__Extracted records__
----

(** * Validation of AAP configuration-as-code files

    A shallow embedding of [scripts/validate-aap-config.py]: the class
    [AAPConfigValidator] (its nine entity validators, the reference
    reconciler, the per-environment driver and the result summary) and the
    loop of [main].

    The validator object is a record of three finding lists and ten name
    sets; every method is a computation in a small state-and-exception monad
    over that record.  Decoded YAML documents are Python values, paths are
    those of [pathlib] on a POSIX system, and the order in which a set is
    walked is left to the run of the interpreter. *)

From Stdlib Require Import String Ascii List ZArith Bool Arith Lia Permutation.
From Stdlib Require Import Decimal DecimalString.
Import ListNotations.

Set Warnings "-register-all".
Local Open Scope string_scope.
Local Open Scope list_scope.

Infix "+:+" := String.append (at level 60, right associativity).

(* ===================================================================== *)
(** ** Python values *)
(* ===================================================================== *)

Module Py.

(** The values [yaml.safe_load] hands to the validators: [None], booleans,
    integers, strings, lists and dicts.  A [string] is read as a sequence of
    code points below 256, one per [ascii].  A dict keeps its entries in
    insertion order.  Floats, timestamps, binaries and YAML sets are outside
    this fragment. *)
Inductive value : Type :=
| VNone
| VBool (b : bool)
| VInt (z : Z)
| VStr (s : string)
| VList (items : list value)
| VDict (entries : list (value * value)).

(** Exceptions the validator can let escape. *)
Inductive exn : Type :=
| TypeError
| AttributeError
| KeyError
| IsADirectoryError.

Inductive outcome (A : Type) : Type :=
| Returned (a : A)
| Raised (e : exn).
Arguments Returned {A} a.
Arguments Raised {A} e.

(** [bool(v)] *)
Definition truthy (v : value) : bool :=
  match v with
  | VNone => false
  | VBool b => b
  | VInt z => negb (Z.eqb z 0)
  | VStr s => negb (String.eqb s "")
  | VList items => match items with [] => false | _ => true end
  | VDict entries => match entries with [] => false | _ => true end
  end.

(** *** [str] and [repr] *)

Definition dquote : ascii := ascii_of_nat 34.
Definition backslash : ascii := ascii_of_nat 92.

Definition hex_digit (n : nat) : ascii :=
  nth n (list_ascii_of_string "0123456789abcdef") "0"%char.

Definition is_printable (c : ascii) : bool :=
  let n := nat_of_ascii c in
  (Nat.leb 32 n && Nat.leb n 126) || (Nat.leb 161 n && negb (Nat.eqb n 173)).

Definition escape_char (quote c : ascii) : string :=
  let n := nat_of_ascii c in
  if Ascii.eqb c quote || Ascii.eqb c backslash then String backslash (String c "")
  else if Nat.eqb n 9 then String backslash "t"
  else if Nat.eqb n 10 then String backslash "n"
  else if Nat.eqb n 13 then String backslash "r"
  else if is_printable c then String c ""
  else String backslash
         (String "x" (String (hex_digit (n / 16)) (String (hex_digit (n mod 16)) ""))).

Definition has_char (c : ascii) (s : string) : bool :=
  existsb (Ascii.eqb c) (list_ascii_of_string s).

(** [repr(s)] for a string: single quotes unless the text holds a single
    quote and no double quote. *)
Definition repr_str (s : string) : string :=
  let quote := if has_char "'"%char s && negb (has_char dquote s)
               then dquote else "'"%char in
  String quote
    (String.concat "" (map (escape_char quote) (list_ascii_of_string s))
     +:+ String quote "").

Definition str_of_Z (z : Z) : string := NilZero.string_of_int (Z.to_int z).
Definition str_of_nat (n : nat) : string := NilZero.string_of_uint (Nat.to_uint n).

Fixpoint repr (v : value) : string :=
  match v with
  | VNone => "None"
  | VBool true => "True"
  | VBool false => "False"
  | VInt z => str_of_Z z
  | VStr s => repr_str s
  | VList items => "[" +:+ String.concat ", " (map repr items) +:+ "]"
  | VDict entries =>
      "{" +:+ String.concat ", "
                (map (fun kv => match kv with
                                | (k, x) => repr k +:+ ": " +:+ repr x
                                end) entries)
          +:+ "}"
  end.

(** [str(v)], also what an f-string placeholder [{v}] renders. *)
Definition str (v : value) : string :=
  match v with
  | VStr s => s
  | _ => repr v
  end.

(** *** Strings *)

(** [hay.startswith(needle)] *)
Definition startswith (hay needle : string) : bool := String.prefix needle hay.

----

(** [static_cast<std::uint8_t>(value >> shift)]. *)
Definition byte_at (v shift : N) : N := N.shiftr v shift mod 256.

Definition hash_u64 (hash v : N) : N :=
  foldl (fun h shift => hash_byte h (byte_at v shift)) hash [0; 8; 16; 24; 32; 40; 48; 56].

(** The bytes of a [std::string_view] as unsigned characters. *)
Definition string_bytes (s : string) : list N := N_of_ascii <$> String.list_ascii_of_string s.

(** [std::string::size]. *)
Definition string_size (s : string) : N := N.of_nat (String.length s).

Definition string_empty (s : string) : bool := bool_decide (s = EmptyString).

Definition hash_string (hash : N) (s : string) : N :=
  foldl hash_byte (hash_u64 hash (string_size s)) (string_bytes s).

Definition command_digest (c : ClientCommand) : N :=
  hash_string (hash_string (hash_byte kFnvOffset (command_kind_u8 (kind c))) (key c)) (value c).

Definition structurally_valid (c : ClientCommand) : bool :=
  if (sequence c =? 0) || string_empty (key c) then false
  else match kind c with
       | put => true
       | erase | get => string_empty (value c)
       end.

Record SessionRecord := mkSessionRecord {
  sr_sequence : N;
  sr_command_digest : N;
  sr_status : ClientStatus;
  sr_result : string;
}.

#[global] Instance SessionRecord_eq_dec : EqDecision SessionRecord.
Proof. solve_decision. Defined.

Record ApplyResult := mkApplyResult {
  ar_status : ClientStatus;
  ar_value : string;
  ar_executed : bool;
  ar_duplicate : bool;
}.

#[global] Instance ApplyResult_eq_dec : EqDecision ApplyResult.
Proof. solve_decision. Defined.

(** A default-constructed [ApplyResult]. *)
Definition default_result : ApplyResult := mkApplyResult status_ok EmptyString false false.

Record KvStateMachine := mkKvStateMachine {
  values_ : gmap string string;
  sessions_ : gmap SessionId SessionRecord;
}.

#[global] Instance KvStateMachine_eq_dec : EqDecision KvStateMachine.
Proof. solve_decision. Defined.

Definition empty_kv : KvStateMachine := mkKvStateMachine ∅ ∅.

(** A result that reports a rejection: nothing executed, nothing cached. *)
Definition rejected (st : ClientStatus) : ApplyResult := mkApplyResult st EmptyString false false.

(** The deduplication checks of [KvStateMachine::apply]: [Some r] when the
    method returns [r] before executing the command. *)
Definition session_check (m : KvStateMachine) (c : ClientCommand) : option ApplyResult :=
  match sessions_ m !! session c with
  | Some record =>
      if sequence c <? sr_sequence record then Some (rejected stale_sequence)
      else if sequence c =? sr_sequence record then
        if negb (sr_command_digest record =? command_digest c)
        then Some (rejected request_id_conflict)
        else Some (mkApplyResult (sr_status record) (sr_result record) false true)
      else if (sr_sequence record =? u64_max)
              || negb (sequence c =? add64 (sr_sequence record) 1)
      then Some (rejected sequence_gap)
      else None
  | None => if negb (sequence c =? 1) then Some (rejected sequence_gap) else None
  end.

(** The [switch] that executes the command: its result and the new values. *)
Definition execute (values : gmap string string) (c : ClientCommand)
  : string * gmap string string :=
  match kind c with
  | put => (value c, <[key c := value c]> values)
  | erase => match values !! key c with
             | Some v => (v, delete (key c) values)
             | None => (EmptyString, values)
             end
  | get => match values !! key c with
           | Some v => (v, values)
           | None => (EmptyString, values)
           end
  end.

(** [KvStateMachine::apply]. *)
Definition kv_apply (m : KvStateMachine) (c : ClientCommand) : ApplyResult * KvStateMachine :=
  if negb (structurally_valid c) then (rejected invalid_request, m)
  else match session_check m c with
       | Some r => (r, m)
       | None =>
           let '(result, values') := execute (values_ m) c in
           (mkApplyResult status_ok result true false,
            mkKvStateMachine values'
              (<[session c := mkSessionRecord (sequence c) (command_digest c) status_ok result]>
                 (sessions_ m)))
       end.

----

In the records above, the line with "(** *** Strings *)" marks the start and the line with "Definition startswith (hay" marks the end; copy that stretch exactly, both lines included, and nothing else.

__ANSWER AREA__
(** *** Strings *)

(** [hay.startswith(needle)] *)
Definition startswith (hay needle : string) : bool := String.prefix needle hay.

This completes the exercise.